Analyses are typically completed within 12 to 18 hours but those estimates are subject to the number of projects that are in the analysis queue, the number of available processors, and the dataset's size. Upon completion of the project, customers are notified via email and have 30 days to retrieve both their input and output data from Thomas Jefferson's system before its deleted.
HandsFree accepts data from Ion Torrent, SOLiD, Illumina, and Solexa sequencers. Data from the SOLiD platform should be submitted in XSQ format, or include the _F3.csfasta and _F3_QV.qual file pair. Data from the other three kinds of sequencers should be provided in .fastq or .fastq.gz format.
Customers are charged for each job they submit to HandsFree. Pricing varies depending on the sequencer used, the type of read, and the kind of customer — academic versus non-academic.
For data from Ion Torrent's instruments, academic and non-academic clients are charged $10 and $15 respectively for single-ended read datasets. For all other machines, academic pricing for single-ended reads is $177 for every 100 million raw reads while non-academic clients pay $265 for the same amount. Pricing for analyzing mate-pair and paired-end reads from all the accepted sequencers is still being determined.
Academic institutions offering NGS data-analysis services aren't novel anymore. Many institutions such as Harvard University and the University of Pennsylvania have established core facilities that among other things provide DNA and RNA sequencing data analysis pipelines as well as technical expertise. However, HandsFree is unique because it wraps these capabilities into an automated resource that does not require human contact or input, Isidore Rigoutsos, the director of the center, told BioInform. It's also broadly available whereas some core facilities only provide services for researchers in their home institutions, he said.
Furthermore, because HandsFree is web-based researchers can submit projects at any time once they've created accounts and provided credit card information. The system is set up such that when customers submit data, it automatically calculates the cost of the analysis and proceeds with the project if the customer approves the transaction.
The system is also "very modular," Rigoutsos said. That means that the developers can easily incorporate new capabilities if users ask for them. He added that the center will prioritize the requests it receives based on the need for the capability in question.
"When you have something automated like this … it cannot answer all questions for all users, so we [opt] to address most questions for most users and be dynamic as we move on," he said.

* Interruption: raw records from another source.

(** X14. Within the bounds [-50, 50] on both design variables the objective
    is bounded: it lies between -82/3 and 7622, and 7622 is its value at the
    corner (50, 50). *)
Theorem objective_range_within_bounds :
  in_bounds 50 50
  ∧ objective 50 50 = 7622
  ∧ (∀ x y, in_bounds x y → -82 / 3 <= objective x y <= 7622).
Proof.
  split; [|split].
  - unfold in_bounds, desvar_lower, desvar_upper. simpl. lra.
  - rewrite objective_R. unfold f_doc. lra.
  - intros x y (Hx & Hy). unfold desvar_lower, desvar_upper in *. simpl in *.
    rewrite objective_R. unfold f_doc. split.
    + pose proof (pow2_ge_0 (x - 20 / 3 + (y + 22 / 3) / 2)) as Ha.
      pose proof (pow2_ge_0 (y + 22 / 3)) as Hb. lra.
    + assert (Hu : 0 <= (50 - x) * (50 + x)) by (apply Rmult_le_pos; lra).
      assert (Hv : 0 <= (50 - y) * (50 + y)) by (apply Rmult_le_pos; lra).
      assert (Huv : 0 <= (50 - x) * (50 + y)) by (apply Rmult_le_pos; lra).
      assert (Hvu : 0 <= (50 - y) * (50 + x)) by (apply Rmult_le_pos; lra).
      lra.
Qed.

End MoreReals.
(** ** Test doubles for the collaborators *)

Module Stub.

(** A decoder that rejects the secret ["!"] and otherwise returns the
    bytes of the text. *)
Definition decode (s : string) : option (list byte) :=
  if (s =? "!")%string then None else Some (list_byte_of_string s).

(** A MAC of the length of the hash whose truncation offset is 0 and
    whose first four bytes are bytes 4 to 7 of the message. *)
Definition hmac (alg : HashAlg) (_ data : list byte) : option (list byte) :=
  Some (take 4 (drop 4 data ++ replicate 4 Byte.x00)
        ++ replicate (Z.to_nat (macLength alg) - 4) Byte.x00).

(** A 16-byte MAC whose last byte selects the offset 15. *)
Definition shortHmac (_ : HashAlg) (_ _ : list byte) : option (list byte) :=
  Some (replicate 15 Byte.x00 ++ [Byte.x0f]).

(** A primitive that rejects every key. *)
Definition failingHmac (_ : HashAlg) (_ _ : list byte) : option (list byte) :=
  None.

(** A world whose clock stands at 3 700 000 ms (step 123 for a period
    of 30 s) and whose console is empty. *)
Definition world : World := mkWorld (fun _ => 3700000) 0 [].

End Stub.

(** * Byte values, the world across a call, [getKV] and the routes *)

(** ** Reading a counter back

    The number a sequence of bytes denotes, most significant byte
    first. *)

Fixpoint beValueFrom (acc : Z) (bs : list byte) : Z :=
  match bs with
  | [] => acc
  | b :: bs' => beValueFrom (acc * 256 + JS.byteVal b) bs'
  end.

Definition beValue (bs : list byte) : Z := beValueFrom 0 bs.

(** ** What a call may do to the world

    [w'] is [w] after at most one reading of the clock and after some
    lines, possibly none, were written to the console. *)

Definition evolves (w w' : World) : Prop :=
  clock w' = clock w /\
  (reads w' = reads w \/ reads w' = S (reads w)) /\
  exists es, console w' = console w ++ es.

(** The same without a reading of the clock. *)
Definition logsOnly (w w' : World) : Prop :=
  clock w' = clock w /\ reads w' = reads w /\
  exists es, console w' = console w ++ es.

(** The outcome of a generator called in [w]: a code and an untouched
    console, or the generic error and at least one more console
    line. *)
Definition generatorOutcome (w : World) (out : Result string * World) : Prop :=
  evolves w (snd out) /\
  match fst out with
  | Ok _ => console (snd out) = console w
  | Throw e =>
      e = FailedToGenerateTOTP /\
      exists l es, console (snd out) = console w ++ l :: es
  end.

(** The argument checks of the two [verifyTOTP], as one test. *)
Definition utilsChecksPass (s u : string) (p d : Z) : bool :=
  negb (emptyStr s) && negb (p <=? 0) && negb (d <=? 0) && negb (emptyStr u).

Definition indexChecksPass (s u : string) : bool :=
  negb (emptyStr s) && negb (emptyStr u).

(** ** [getKV], both revisions of [utils.ts]

    [getKV] reads a key of the KV namespace bound as [env.test] and
    races the read against a timer of 5000 ms.  What the platform does
    is data of the model: whether the binding exists, and how the race
    settles for each key. *)

Module KV.

(** What a [throw] or a rejected promise carries: an [Error] with its
    message ([syntax] tells whether it is a [SyntaxError], which the
    routes ask), or a value that is no [Error]. *)
Inductive Thrown : Type :=
| ErrorWith (syntax : bool) (message : string)
| NotAnError.

(** How [Promise.race([env.test.get(key), timeout])] settles: the read
    resolves first, with a string ([Some]) or with [null] or anything
    that is no string ([None]); the read rejects first; or the timer
    fires first. *)
Inductive Settle : Type :=
| Resolves (v : option string)
| Rejects (e : Thrown)
| TimerFirst.

(** [env.test]: absent ([None]) or a namespace. *)
Definition Env : Type := option (string -> Settle).

(** The lines [getKV] writes to the console. *)
Inductive Line : Type :=
| WarnFallback                      (* warn: namespace does not exist, using fallback secret *)
| ErrTimedOut (key : string)        (* error: KV operation timed out for key *)
| ErrAccessing (key : string) (e : Thrown)   (* error: Error accessing KV for key *)
| ErrFetching (key : string) (message : string)  (* error: Error fetching key ... from KV namespace *)
| ErrUnknown (key : string) (e : Thrown).    (* error: Unknown error fetching key *)

(** What a call does: it returns a string or [null], or it throws. *)
Inductive Outcome : Type :=
| Returns (v : option string)
| Throws (e : Thrown).

(** [s.includes(pat)]. *)
Fixpoint includes (s pat : string) : bool :=
  if String.prefix pat s then true
  else match s with
       | EmptyString => false
       | String _ s' => includes s' pat
       end.

Definition quote : string := String (ascii_of_nat 34) EmptyString.

(** The messages of the errors [getKV] creates. *)
Definition invalidKey : Thrown :=
  ErrorWith false "Invalid key: Key must be a non-empty string".
Definition timedOut : Thrown := ErrorWith false "KV operation timed out".
Definition noNamespace : Thrown :=
  ErrorWith false ("KV namespace " ++ quote ++ "test" ++ quote ++ " does not exist").

(** The development secret the second revision falls back to. *)
Definition fallbackSecret : string := "JBSWY3DPEHPK3PXP".

(** The race, as the [await] sees it. *)
Definition race (s : Settle) : Thrown + option string :=
  match s with
  | Resolves v => inr v
  | Rejects e => inl e
  | TimerFirst => inl timedOut
  end.

(** [e instanceof Error && e.message.includes('timed out')]. *)
Definition isTimedOut (e : Thrown) : bool :=
  match e with
  | ErrorWith _ m => includes m "timed out"
  | NotAnError => false
  end.

End KV.

(** First revision (src/unnamed/part_001, lines 10-53). *)
Module UtilsV1.
Import KV.

(** The [catch] block: what it logs, then whether it throws again or
    returns [null]. *)
Definition onError (key : string) (error : Thrown) (ls : list Line)
    : Outcome * list Line :=
  match error with
  | ErrorWith _ m =>
      let ls1 :=
        if negb (includes m "does not exist") && negb (includes m "timed out")
        then ls ++ [ErrFetching key m] else ls in
      if includes m "timed out" then (Throws error, ls1) else (Returns None, ls1)
  | NotAnError => (Returns None, ls ++ [ErrUnknown key error])
  end.

Definition getKV (key : string) (env : Env) : Outcome * list Line :=
  if emptyStr key then (Throws invalidKey, []) else
  match env with
  | None => onError key noNamespace []
  | Some test =>
      match race (test key) with
      | inr result => (Returns result, [])
      | inl error => onError key error []
      end
  end.

End UtilsV1.

(** Second revision (src/unnamed/part_001, lines 64-117). *)
Module UtilsV2.
Import KV.

(** The inner [try] with its [catch (kvError)]. *)
Definition readKey (key : string) (test : string -> Settle)
    : Outcome * list Line :=
  match race (test key) with
  | inr result => (Returns result, [])
  | inl kvError =>
      if isTimedOut kvError then (Throws kvError, [ErrTimedOut key])
      else (Returns None, [ErrAccessing key kvError])
  end.

(** The outer [catch (error)]. *)
Definition onError (key : string) (error : Thrown) (ls : list Line)
    : Outcome * list Line :=
  match error with
  | ErrorWith _ m =>
      let ls1 :=
        if negb (includes m "timed out") then ls ++ [ErrFetching key m] else ls in
      if includes m "timed out" then (Throws error, ls1) else (Returns None, ls1)
  | NotAnError => (Returns None, ls ++ [ErrUnknown key error])
  end.

Definition getKV (key : string) (env : Env) : Outcome * list Line :=
  if emptyStr key then (Throws invalidKey, []) else
  match
    match env with
    | None => (Returns (Some fallbackSecret), [WarnFallback])
    | Some test => readKey key test
    end
  with
  | (Returns v, ls) => (Returns v, ls)
  | (Throws error, ls) => onError key error ls
  end.

End UtilsV2.

(** ** The routes of [index.ts]

    A request body is, for the handlers, one of three things: text that
    is no JSON ([c.req.json()] rejects with a [SyntaxError]), the JSON
    value [null] (destructuring it throws a [TypeError]), or any other
    JSON value, of which the handlers read one property; a property
    that is missing, or is no string, is [JOther]. *)

Module Http.

Inductive JVal : Type :=
| JString (s : string)
| JOther.

Inductive Body : Type :=
| BadJson
| JsonNull
| JsonValue (field : string -> JVal).

(** What reaches the [catch] of a handler. *)
Inductive Raised : Type :=
| SyntaxError
| TypeError
| FromKV (e : KV.Thrown)
| FromEngine (e : Error).

(** [error instanceof SyntaxError].  The errors of the engine are
    created with [new Error]. *)
Definition isSyntaxError (e : Raised) : bool :=
  match e with
  | SyntaxError => true
  | TypeError => false
  | FromKV (KV.ErrorWith syntax _) => syntax
  | FromKV KV.NotAnError => false
  | FromEngine _ => false
  end.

HandsFree's developers began building the system nearly two years ago to provide easy access to the computational tools they were using to study non-coding RNAs. At the time, Rigoutsos said, researchers at Thomas Jefferson had begun sequencing data in earnest, and meeting the demands for data analysis was becoming increasingly difficult.
"It occurred to us that perhaps we can do the next best thing" which was to "provide access to the tools we were using for our own basic research work" and to do it in such a way that users wouldn't have to run the computations themselves, he said.
HandsFree combines publicly available tools such as cutadapt — a tool which removes adapter sequences from DNA — and internally developed capabilities such as authentication codes and a secure protocol for transferring data from the HandsFree submission portal, which sits outside Thomas Jefferson's firewall, to the computational infrastructure used to run the analyses, which sits behind the university security system, and back again once the project is complete. The list of bespoke capabilities also includes tools that generate expression profiles and ensure that reads that cannot be mapped to the reference genomes are discarded, Rigoutsos said.
In addition to their analysis results, customers also receive genomic maps which they can upload to software such as the UCSC genome browser for more in-depth studies. HandsFree generates maps for each chromosome individually and stores them in separate files for easier upload to external visualization tools.
“The whole process is as hands-free as it can get for these kinds of datasets,” according to Rigoutsos. “The investigator still has some work ahead of them but the system does all the ‘heavy lifting’ for them taking the guess-work out and making this kind of analysis easy to harness.”